§ **Saved entries**
----------------------------------------

Lemma CreateSubmission_wp sid rid hash command state outcome fields st (Q : CreateSubmissionStoreResult -> TxStateOf Desk -> Prop) :
  (forall reason st', refused_desk (st_base st) (st_base st') -> Q (CreateSubmissionStoreRejected reason) st') ->
  (forall value k' n, submission_filed sid rid hash command state outcome fields (st_base st) value k' ->
     Q (CreateSubmissionStoreAccepted value) (MkTxState k' k' n)) ->
  wp env (CreateSubmission sid rid hash command state outcome fields) Q st.
Proof.
  intros Hf Hs. destruct st as [k db0 n]. cbn [st_base] in Hf, Hs.
  assert (forall reason st', st_base st' = k -> Q (CreateSubmissionStoreRejected reason) st') as Hr.
  { intros reason st' Hb. apply Hf. rewrite Hb. apply refused_desk_refl. }
  unfold CreateSubmission. do 2 tk_prim; [by apply Hr|]. cbn [st_base st_step]. tk_prim. apply wp_desk_time. cbn [st_step]. set (now := server_now _).
  apply wp_check, charge_submission_wp; [done|]. intros d1 n1 Hd1.
  do 2 tk_prim; cbn [st_db st_base st_step]; [by apply Hr|]. destruct (insert_submission _ _ _ _ _) as [|k2] eqn:Hk2; [by apply Hr|].
  apply insert_submission_inv in Hk2 as (stored & Hj & Ht & Hu & Hfresh & ->). specialize (Hu _ eq_refl).
  change (desk_tables (with_desk_tables d1 k)) with d1 in *. cbn [sub_task_id submitted_row] in Ht.
  set (k3 := with_submission_columns (<[TypedID_String sid := MkSubmissionColumns stored now]> (submission_columns k)) (with_desk_tables (filed_tables sid command state d1) k)).
  apply wp_check.
  match goal with |- wp _ (if bool_decide _ then _ else _) ?R _ =>
    assert (forall n3, R None (MkTxState k k3 n3)) as Hrest end.
  2:{ case_bool_decide as Hst.
      - tk_prim. match goal with |- context [MkTxState k ?k2 ?n2] => replace k2 with k3; [apply Hrest|] end.
        unfold k3, filed_tables, reservations_after. rewrite bool_decide_true by done. by destruct d1.
      - tk_prim; cbn [st_db st_base st_step]; [by apply Hr|]. unfold submit_reservation, update_reservations. cbn [String.eqb andb Ascii.eqb Bool.eqb].
        match goal with |- context [MkTxState k ?k2 _] => replace k2 with k3; [apply Hrest|] end.
        unfold k3, filed_tables, reservations_after. by rewrite bool_decide_false. }
  intros n3. cbv beta. do 2 tk_prim; cbn [st_db st_base st_step]; [by apply Hr|].
  destruct (insert_receipt _ _ _) as [|k4] eqn:Hk4; [by apply Hr|]. apply insert_receipt_inv in Hk4 as (Hrid & Hhash & ->).
  change (receipt_tokens k3) with (receipt_tokens k) in *. cbn [rt_token_hash] in Hhash.
  apply wp_check. unfold insertValidationErrors. apply insert_errors_wp; [by intros; apply Hr|]. intros n5.
  apply wp_check, insertSensitive_wp; [by intros; apply Hr|]. intros n6. apply wp_check, insertAttached_wp; [by intros; apply Hr|]. intros n7.
  apply wp_attempt, fetch_in_tx_wp; [by intros; apply Hr|]. intros profile name n8 Hp Hn. apply wp_check, wp_on_desk_tables, recordEventDraft_wp; cbn [st_base].
  { intros err st' Hb. apply Hr. cbn. by rewrite Hb, with_desk_tables_id. }
  intros d2 n9 Hd2. rewrite with_desk_tables_id. cbn [st_db] in Hd2. unfold read_created_at. apply wp_attempt.
  do 2 tk_prim; cbn [st_db st_base st_step]; [by apply Hr|].
  match goal with |- context [submission_columns ?k9 !! _] => change (submission_columns k9) with (<[TypedID_String sid := MkSubmissionColumns stored now]> (submission_columns k)) end.
  rewrite lookup_insert_eq. cbn [required]. rewrite bind_inr. cbv beta iota. cbn [sc_created_at]. tk_prim.
  destruct (time_Parse_RFC3339 (to_char_utc now)) as [createdAt|] eqn:Hc; cbn [required]; [|by apply Hr].
  do 2 tk_prim; [by apply Hr|]. tk_prim. cbn [st_db st_step].
  refine (Hs _ (filed sid rid hash command outcome fields stored now d2 k) _ _). by econstructor.
Qed.

(** ** The gates *)

Definition housekept_desk k k' : Prop := exists m, housekept (desk_market k) m /\ k' = with_desk_market m k.

(** What [requireViewPermission] grants. *)
Definition may_view (user : UserID) (value : Task.Task) (m : Market) : Prop :=
  Task.CreatedBy value = user \/ Task.TVisibility value = Task.PublicVisibility \/ Task.TVisibility value = Task.UserVisibility user \/
  exists organization, (Task.TVisibility value = Task.OrganizationVisibility organization \/
                        exists team, Task.TVisibility value = Task.OrganizationTeamVisibility organization team) /\
    (member_permits organization user PermissionReviewSubmissions m \/ member_permits organization user PermissionCreateOrganizationTask m).

(** What [requireReviewPermissionForActor] grants. *)
Definition may_review_submissions (actor : Auth.Subject) (value : Task.Task) (m : Market) : Prop :=
  actor = Auth.UserSubject (Task.CreatedBy value) \/
  exists organization, organizationIDForTask value = Some organization /\
    (actor = Auth.OrgSubject organization \/ exists user, actor = Auth.UserSubject user /\ member_permits organization user PermissionReviewSubmissions m).

Lemma find_task_wp t st (Q : DomainError + Task.Task -> TxStateOf Desk -> Prop) :
  (forall reason st', st_base st' = st_base st -> Q (inl reason) st') ->
  (forall value st', st_base st' = st_base st -> task_found t (desk_market (st_base st)) value -> Q (inr value) st') ->
  wp env (find_task t) Q st.
Proof.
  intros Hf Hs. destruct st as [k db n]. unfold find_task. apply wp_bind, wp_on_desk_market, FindTask_found.
  - intros reason st' Hb _. tk_prim. apply Hf. cbn in *. by rewrite Hb, with_desk_market_id.
  - intros value name st' Hb _ Ht. tk_prim. apply Hs; [|done]. cbn in *. by rewrite Hb, with_desk_market_id.
Qed.

Lemma check_organization_wp organization user permission st (Q : option DomainError -> TxStateOf Desk -> Prop) :
  (forall reason st', st_base st' = st_base st -> Q (Some reason) st') ->
  (forall st', st_base st' = st_base st -> member_permits organization user permission (desk_market (st_base st)) -> Q None st') ->
  wp env (check_organization organization user permission) Q st.
Proof.
  intros Hf Hs. destruct st as [k db n]. unfold check_organization. apply wp_bind, wp_on_desk_market, requirePermission_wp.
  - intros reason st' Hb _. tk_prim. apply Hf. cbn in *. by rewrite Hb, with_desk_market_id.
  - intros st' Hb _ Hp. tk_prim. apply Hs; [|done]. cbn in *. by rewrite Hb, with_desk_market_id.
Qed.

Lemma requireViewPermission_wp user value st (Q : option DomainError -> TxStateOf Desk -> Prop) :
  (forall reason st', st_base st' = st_base st -> Q (Some reason) st') ->
  (forall st', st_base st' = st_base st -> may_view user value (desk_market (st_base st)) -> Q None st') ->
  wp env (requireViewPermission user value) Q st.
Proof.
  intros Hf Hs. unfold requireViewPermission. case_bool_decide as Hc; [tk_prim; apply Hs; [done|by left]|].
  assert (forall organization, (Task.TVisibility value = Task.OrganizationVisibility organization \/
      exists team, Task.TVisibility value = Task.OrganizationTeamVisibility organization team) ->
    wp env (requireOrganizationViewPermission organization user) Q st) as Horg.
  { intros organization Hv. unfold requireOrganizationViewPermission. tk_prim. apply check_organization_wp.
    - intros reason st1 Hb. apply check_organization_wp; rewrite Hb; [done|]. intros st2 Hb2 Hp. apply Hs; [done|]. do 3 right. exists organization. auto.
    - intros st1 Hb Hp. tk_prim. apply Hs; [done|]. do 3 right. exists organization. auto. }
  destruct (Task.TVisibility value) as [|viewer| | |] eqn:Hv.
  - tk_prim. apply Hs; [done|]. by right; left.
  - tk_prim. case_bool_decide as E; [|by apply Hf]. apply Hs; [done|]. right; right; left. by rewrite Hv, E.
  - tk_prim. by apply Hf.
  - apply Horg. by left.
  - apply Horg. right. by eexists.
Qed.
(** A submission filed against the schema its task has is examined, and so are the others. *)
Lemma filed_ok sid rid hash command fields k value k' asked source schema response :
  let outcome_ := validationOutcome schema response in
  submission_filed sid rid hash command (Submission.StateForValidation outcome_) outcome_ fields k value k' ->
  fields = sensitiveFieldsFor schema response ->
  task_columns (desk_market k) !! TypedID_String (submit_TaskID command) = Some asked ->
  outcome (Task.NewResponseSchemaSource (tc_response_schema_json asked)) = inr source -> parse_schema source = inr schema ->
  parse_value (submit_ResponseSource command) = inr response ->
  desk_ok k -> desk_ok k'.
Proof.
  intros outcome_ Hfiled -> Hasked Hsource Hschema Hresponse [Hg Hex He Hs Ha Hr].
  destruct Hfiled as [now d1 d2 stored profile name createdAt [cs ->]%budget_charged_frame Hjson Htask _ Hfresh _ _ _ _ (es & rs & ->)%recorded_with_events _].
  cbn in Hfresh, Htask. set (rows := submissions (desk_tables k)) in *.
  assert (forall s, is_Some (rows !! s) -> s <> TypedID_String sid) as Hold by (intros s [row Hrow] ->; congruence).
  assert (forall s, is_Some (rows !! s) -> is_Some (<[TypedID_String sid := submitted_row command (Submission.StateForValidation outcome_)]> rows !! s)) as Hmono
    by (intros s Hrow; rewrite lookup_insert_ne; [done|by apply not_eq_sym, Hold]).
  split.
  - apply dimmed_ok; [|done|done]. apply (counters_events_sound (filed_tables _ _ _ (desk_tables k)) cs es rs), filed_tables_sound, Hg.
  - unfold desk_tables, desk_market. cbn. fold rows. intros s row. rewrite lookup_insert_Some. intros [[<- <-]|[Hne Hrow]].
    + exists schema, response. apply (examined_with _ _ _ (Submission.ResponseSource_value (submit_ResponseSource command)) (MkSubmissionColumns stored now) asked source);
        cbn; try done; [apply lookup_insert_eq| | |].
      * rewrite (filter_appended er_submission_id (error_row (TypedID_String sid)) (TypedID_String sid) _ (fun _ _ => eq_refl) (submissions (desk_tables k))); by rewrite ?decide_True.
      * rewrite (filter_appended sf_submission_id (sensitive_row (TypedID_String sid)) (TypedID_String sid) _ (fun _ _ => eq_refl) (submissions (desk_tables k))); by rewrite ?decide_True.
      * unfold outcome_. by destruct (validationOutcome schema response).
    + destruct (Hex _ _ Hrow) as (? & ? & [raw columns asked' source' schema' response' Hcol Hraw Hresp Htasks Hasked' Hsource' Hschema' Herr Hsens Hst]).
      exists schema', response'. apply (examined_with _ _ _ raw columns asked' source'); cbn; try done; [by rewrite lookup_insert_ne| |].
      * rewrite (filter_appended er_submission_id (error_row (TypedID_String sid)) (TypedID_String sid) _ (fun _ _ => eq_refl) (submissions (desk_tables k))); rewrite ?decide_False; done.
      * rewrite (filter_appended sf_submission_id (sensitive_row (TypedID_String sid)) (TypedID_String sid) _ (fun _ _ => eq_refl) (submissions (desk_tables k))); rewrite ?decide_False; done.
  - cbn. apply (present_appended er_submission_id (error_row (TypedID_String sid)) _ _ (fun _ _ => eq_refl) rows); [done|rewrite lookup_insert_eq; by eexists|done].
  - cbn. apply (present_appended sf_submission_id (sensitive_row (TypedID_String sid)) _ _ (fun _ _ => eq_refl) rows); [done|rewrite lookup_insert_eq; by eexists|done].
  - cbn. apply (present_appended sa_submission_id (attached_row (TypedID_String sid)) _ _ (fun _ _ => eq_refl) rows); [done|rewrite lookup_insert_eq; by eexists|done].
  - cbn. apply map_Forall_insert_2; [cbn; rewrite lookup_insert_eq; by eexists|]. eapply map_Forall_impl; [exact Hr|]. intros i r. apply Hmono.
Qed.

----------------------------------------

§ **Description of the task**
The answer must consist of every line above that contains the word "grants".

§ **Your response**
(** What [requireViewPermission] grants. *)
(** What [requireReviewPermissionForActor] grants. *)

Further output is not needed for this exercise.